I'm trying to write a parser.

I want to create a convenience method that will parse a sequence of AST nodes separated by some arbitrary token.

I have this method:

pub fn parse_sequence<T, F> (&mut self, separator: TokenKind, func: F) -> PResult<Vec<T>>
        F: Fn(&mut Parser) -> PResult<T>
        let items = Vec::new();


        while self.tokens.peek().kind == separator {


I am calling the function from another method like this:

self.parse_sequence(TokenKind::Comma, Parser::parse_simple_factor)?

With this code I get the following error:

mismatched types
expected type `std::ops::FnOnce<(&mut parse::Parser<'_>,)>`
   found type `for<'r> std::ops::FnOnce<(&'r mut parse::Parser<'_>,)>`rustc(E0308)

This is a tough one. I've tried putting explicit lifetimes all over the parse_sequence function signature, but I always get the same error.

What does this error mean?

Is it possible to pass a method to another method in the same impl?

Have you tried wrapping it in a closure (i.e. |p| p.parse_simple_factor())?

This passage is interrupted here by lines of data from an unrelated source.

(* ===== verification/AsyncIo.v ===== *)
(** * AsyncIo: polled readers, and the asynchronous pxar decoder

    [tokio::io::AsyncRead] as a class over its state, with its law; awaiting a
    read polls until it is ready, and makes every lawful polled reader a lawful
    reader ([awaited]).  [AsyncDecoder] of pbs-client/src/pxar/decoder.rs has
    the code of [Decoder] with every read awaited: it is the decoder over
    [awaited] readers; only its [AsyncContents] is polled by its client. *)
From S2P Require Import Prelude IoModel Paths PxarFormat PxarEncoder PxarTree PxarDecoder PxarRoundtrip.

Module Poll.
Inductive Poll (A : Type) : Type :=
  | Ready (a : A)
  | Pending.
Arguments Ready {A} _.
Arguments Pending {A}.
End Poll.

(** [poll_read n] on a [ReadBuf] with [n] bytes unfilled: the bytes it
    filled.  An implementation retries or converts [Interrupted]. *)
Class AsyncRead (R : Type) : Type := poll_read : Z → R → Poll.Poll (result io_error bytes) * R.

(** A pending reader wakes its task, finitely often before it is ready. *)
Class AsyncReadLaws (R : Type) `{AsyncRead R} : Type := {
  async_remaining : R → bytes;
  wakeups : R → nat;
  poll_read_law : ∀ n r, 0 <= n →
    match poll_read n r with
    | (Poll.Ready res, r') => ∃ k,
        res = Ok (ztake k (async_remaining r)) ∧ async_remaining r' = zdrop k (async_remaining r) ∧
        0 <= k <= Z.min n (zlen (async_remaining r)) ∧ (0 < n → async_remaining r ≠ [] → 0 < k)
    | (Poll.Pending, r') => async_remaining r' = async_remaining r ∧ (wakeups r' < wakeups r)%nat
    end;
}.

Section await.
Context {R : Type} `{AsyncRead R}.

(** [read(..).await]: the task polls again each time it is woken. *)
Fixpoint await_loop (fuel : nat) (n : Z) : stt R io_error bytes := λ r,
  match poll_read n r with
  | (Poll.Ready res, r') => (res, r')
  | (Poll.Pending, r') => match fuel with O => (Ok [], r') | S fuel => await_loop fuel n r' end
  end.

Context {HL : AsyncReadLaws R}.

#[export] Instance awaited : Read R := λ n r, await_loop (wakeups r) n r.

Lemma await_loop_ok fuel : ∀ n r, 0 <= n → (wakeups r <= fuel)%nat → ∃ k r',
  await_loop fuel n r = (Ok (ztake k (async_remaining r)), r') ∧ async_remaining r' = zdrop k (async_remaining r) ∧
  0 <= k <= Z.min n (zlen (async_remaining r)) ∧ (0 < n → async_remaining r ≠ [] → 0 < k).
Proof.
  induction fuel as [| fuel IH]; intros n r Hn Hf; pose proof (poll_read_law n r Hn) as Hl;
    cbn [await_loop]; destruct (poll_read n r) as [[res |] r'].
  - destruct Hl as (k & -> & Hl). by exists k, r'.
  - destruct Hl as [_ Hl]. lia.
  - destruct Hl as (k & -> & Hl). by exists k, r'.
  - destruct Hl as [Hr Hl]. destruct (IH n r' Hn ltac:(lia)) as (k & r2 & Ha). exists k, r2. by rewrite Hr in Ha.
Qed.

#[export, refine] Instance awaited_laws : ReadLaws R := { remaining := async_remaining }.
Proof. intros n r Hn. by apply await_loop_ok. Defined.

(** More polls than wakeups change nothing. *)
Lemma await_loop_enough n r fuel : 0 <= n → (wakeups r <= fuel)%nat → await_loop fuel n r = read n r.
Proof.
  intros Hn. unfold read, awaited. revert r. induction fuel as [| fuel IH]; intros r Hf.
  - by replace (wakeups r) with 0%nat by lia.
  - pose proof (poll_read_law n r Hn) as Hl. destruct (wakeups r) as [| w] eqn:Hw; cbn [await_loop];
      destruct (poll_read n r) as [[res |] r']; try done; destruct Hl as [_ Hl]; [lia |].
    rewrite IH by lia. clear IH Hf. assert (∀ a b r, (wakeups r <= a)%nat → (wakeups r <= b)%nat →
      await_loop a n r = await_loop b n r) as Hab; [| apply Hab; lia].
    clear -Hn. induction a as [| a IH]; intros b r Ha Hb; pose proof (poll_read_law n r Hn) as Hl;
      destruct b as [| b]; cbn [await_loop]; destruct (poll_read n r) as [[res |] r']; try done;
      destruct Hl as [_ Hl]; [lia.. |]. apply IH; lia.
Qed.
End await.

(** ** [AsyncDecoder] *)

Section async_decoder.
Context {R : Type} {HR : AsyncRead R} {HL : AsyncReadLaws R}.

Definition AsyncDecoder : Type := Decoder R.
Definition AsyncDecoder_from_tokio (input : R) : AsyncDecoder := Decoder_from_std input.
Definition AsyncDecoder_next : stt AsyncDecoder io_error (option Entry) := next_do.

(** [AsyncContents::poll_read]. *)
#[export] Instance AsyncContents_poll_read : AsyncRead AsyncDecoder := λ n d,
  match dec_state d with
  | State.InPayload remaining =>
      if (remaining <=? 0) || (n =? 0) then (Poll.Ready (Ok []), d) else
      let want := Z.min remaining n in
      let '(polled, input) := poll_read want (dec_input d) in
      let d := mk_Decoder input (dec_path d) (dec_path_lengths d) (dec_pending d) (dec_state d) in
      match polled with
      | Poll.Ready (Ok got) =>
          (Poll.Ready (Ok got),
           mk_Decoder input (dec_path d) (dec_path_lengths d) (dec_pending d) (State.InPayload (remaining - zlen got)))
      | Poll.Ready (Err e) => (Poll.Ready (Err e), d)
      | Poll.Pending => (Poll.Pending, d)
      end
  | _ => (Poll.Ready (Ok []), d)
  end.

Lemma await_contents_loop fuel : ∀ n d, 0 <= n → (wakeups (dec_input d) <= fuel)%nat →
  await_loop fuel n d = Contents_read n d.
Proof.
  induction fuel as [| fuel IH]; intros n d Hn Hf; cbn [await_loop];
    unfold poll_read at 1, AsyncContents_poll_read at 1, Contents_read;
    destruct (dec_state d) as [| | rem |] eqn:Hst; try done;
    destruct (Z.leb_spec rem 0); cbn [orb]; try done; destruct (Z.eqb_spec n 0); try done; cbv zeta.
  - pose proof (poll_read_law (Z.min rem n) (dec_input d) ltac:(lia)) as Hl.
    unfold on_input, zoom, mbind, stt_bind, read, awaited. replace (wakeups (dec_input d)) with 0%nat by lia.
    cbn [await_loop]. destruct (poll_read _ (dec_input d)) as [[[got | e] |] input']; [done | by rewrite Hst |].
    destruct Hl as [_ Hl]. lia.
  - pose proof (poll_read_law (Z.min rem n) (dec_input d) ltac:(lia)) as Hl.
    unfold on_input, zoom, mbind, stt_bind. rewrite <- (await_loop_enough (Z.min rem n) (dec_input d) (S fuel)) by lia. cbn [await_loop].
    destruct (poll_read _ (dec_input d)) as [[[got | e] |] input']; [done | by rewrite Hst |].
    destruct Hl as [_ Hl]. rewrite IH by (cbn; lia). unfold Contents_read. cbn [dec_state].
    destruct (Z.leb_spec rem 0); [lia |]. destruct (Z.eqb_spec n 0); [lia |]. cbn [orb]. cbv zeta.
    unfold on_input, zoom, mbind, stt_bind. cbn [dec_input]. rewrite <- (await_loop_enough _ input' fuel) by lia.
    destruct (await_loop fuel _ input') as [[? | ?] ?]; [done | by rewrite Hst].
Qed.
End async_decoder.

(** A polled reader that is ready every other time, and hands out at most
    [sp_step] bytes. *)
Record SlowPipe : Type := mk_SlowPipe { sp_data : bytes; sp_step : positive; sp_ready : bool }.

#[export] Instance SlowPipe_poll_read : AsyncRead SlowPipe := λ n r,
  if sp_ready r then
    let k := Z.min n (Zpos (sp_step r)) in
    (Poll.Ready (Ok (ztake k (sp_data r))), mk_SlowPipe (zdrop k (sp_data r)) (sp_step r) false)
  else (Poll.Pending, mk_SlowPipe (sp_data r) (sp_step r) true).

#[export, refine] Instance SlowPipe_laws : AsyncReadLaws SlowPipe := {
  async_remaining := sp_data;
  wakeups r := if sp_ready r then 0%nat else 1%nat;
}.
Proof.
  intros n [data step ready] Hn. unfold poll_read, SlowPipe_poll_read. cbn [sp_ready sp_data sp_step].
  destruct ready; [| split; [done | cbn; lia]]. pose proof (zlen_nonneg data).
  exists (Z.min (Z.min n (Zpos step)) (zlen data)). cbn [sp_data]. split; [| split; [| split; [lia |]]].
  - f_equal. destruct (Z.leb_spec (zlen data) (Z.min n (Zpos step))); [| f_equal; lia].
    by rewrite !ztake_ge by lia.
  - destruct (Z.leb_spec (zlen data) (Z.min n (Zpos step))); [| f_equal; lia]. by rewrite !zdrop_ge by lia.
  - intros ? Hne. destruct data as [| b l]; [done |]. rewrite zlen_cons in *. pose proof (zlen_nonneg l). lia.
Defined.

(** ** Properties *)

(** Reading the contents of the current file through the asynchronous
    decoder: polling [AsyncContents] until it is ready, however often the
    input is pending in between, has the effect and the result of one
    blocking read of [Contents]. *)
Theorem async_contents_refines {R : Type} {HR : AsyncRead R} {HL : AsyncReadLaws R}
    (n : Z) (d : AsyncDecoder) (polls : nat)
    (Hn : 0 <= n) (Hpolls : (wakeups (dec_input d) <= polls)%nat) :
  await_loop polls n d = Contents_read n d.
Proof. by apply await_contents_loop. Qed.

Lemma async_contents_refines_witness :
  await_loop 1 4 (mk_Decoder (mk_SlowPipe [1; 2; 3; 4; 5] 3 false) [47] [1] None (State.InPayload 5)) =
  (Ok [1; 2; 3], mk_Decoder (mk_SlowPipe [4; 5] 3 false) [47] [1] None (State.InPayload 2)).
Proof.
  rewrite (async_contents_refines 4 (mk_Decoder (mk_SlowPipe [1; 2; 3; 4; 5] 3 false) [47] [1] None (State.InPayload 5)) 1).
  - reflexivity.
  - lia.
  - cbn. lia.
Defined.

I've found you can't use a fully qualified method (Parser::parse_simple_factor) as a Fn(...). It may be because the method accepts &mut and the compiler can't figure out an appropriate lifetime due to variance... Or something like that.

Thanks for that.

Also just realised that you're the author of that excellent article on geometric constraint solving. It was very informative. When's part two coming? :pleading_face:

Like this?

fn main() {
    let mut s = S;;

struct S;

impl S {
    fn foo(&mut self) {

    fn bar<F>(&mut self, func: F)
        F: Fn(&mut S),

Playground link

Not exactly. It also has to be generic over the return type of the function:

fn bar<F, T>(&mut self, func: F)
    F: Fn(&mut S) -> T,
    // ...

I guess I still don't get it, because this works.

Even if we need the struct to be generic and the return type to match that type, then this works.

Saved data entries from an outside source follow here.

(** An item takes lines from the front; its raw text is these lines. *)
Lemma next_spec ls item ls' : lines_ok ls → next ls = Some (item, ls') →
  ∃ taken, ls = taken ++ ls' ∧ (∀ rest, next (taken ++ rest) = Some (item, rest)) ∧
    ∀ raw, item = Comment raw ∨ item = Raw raw → raw ++ [NEWLINE] = concat (map (λ l, l ++ [NEWLINE]) taken).
Proof.
  intros [_ Hlast] E. destruct ls as [|first ls]; [done|]. cbn in E. destruct (join_lines first first ls) as [[logical raw] ls''] eqn:Ej.
  injection E as <- <-. apply (join_lines_spec first) in Ej as (taken & -> & -> & Hrest); [|done|done].
  exists (first :: taken). split_and!; [done| |].
  - intros rest. cbn [app next]. by rewrite Hrest.
  - intros raw Hraw. rewrite <-joined_text. f_equal. unfold parse_logical in Hraw. repeat case_match; destruct Hraw; by simplify_eq.
Qed.

Section rewriting.
Context (replace_all : JsonValue → text) (replacements : list ServerConfigurationFileReplacement).

(** What a line is after a rewriting, read back *)
Definition rewritten (line : PropertyLine) : PropertyLine :=
  match line with
  | Pair key value => Pair key (reread (skip_spaces (replace_value replace_all replacements key value)))
  | line => line
  end.
(** The pairs that are put at the end, read back *)
Definition inserted (found : list text) : list PropertyLine :=
  omap (λ r,
    if bool_decide (rp_match r ∈ found) || negb (default true (rp_insert_new r)) then None
    else Some (Pair (rp_match r) (reread (skip_spaces (replace_all (rp_replace_with r)))))) replacements.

I was incorrect earlier. The method should like this:

fn bar<F, T>(&mut self, func: F) -> T
    F: Fn(&mut S) -> T,
    // ...

I just tried that in the playground and it works as well. I'll dig into my code to see what the other differences are.

The error message implies there is a lifetime associated with the struct. Does it have a field which is a reference?

Yeah there is actually. This

It's something about the lifetime of that reference.

Edit: Actually the lifetime introduced by that reference becomes a lifetime on the struct overall, so the function signature needs to reflect that.

This works.

To use your example, just change:

F: Fn(&mut S) -> T,


F: Fn(&mut Self) -> T,

That way the compiler knows the lifetime associated with the struct S in the function signature is the same one from the impl block.

Yep. That totally works.

Also, just to show Self isn't magical, you can use

F: Fn(&mut S<'a, T>) -> T,

so long as you no longer elide the lifetime in the impl block, like this:

impl<'a, T: Copy> S<'a, T> {

Playground link

That makes sense.

I couldn't really understand what was happening when Self was used.

I've found using Self is a good habit to have. Since it just means "the thing this impl block is for" it can save a lot of work if you change a type's name or type parameters.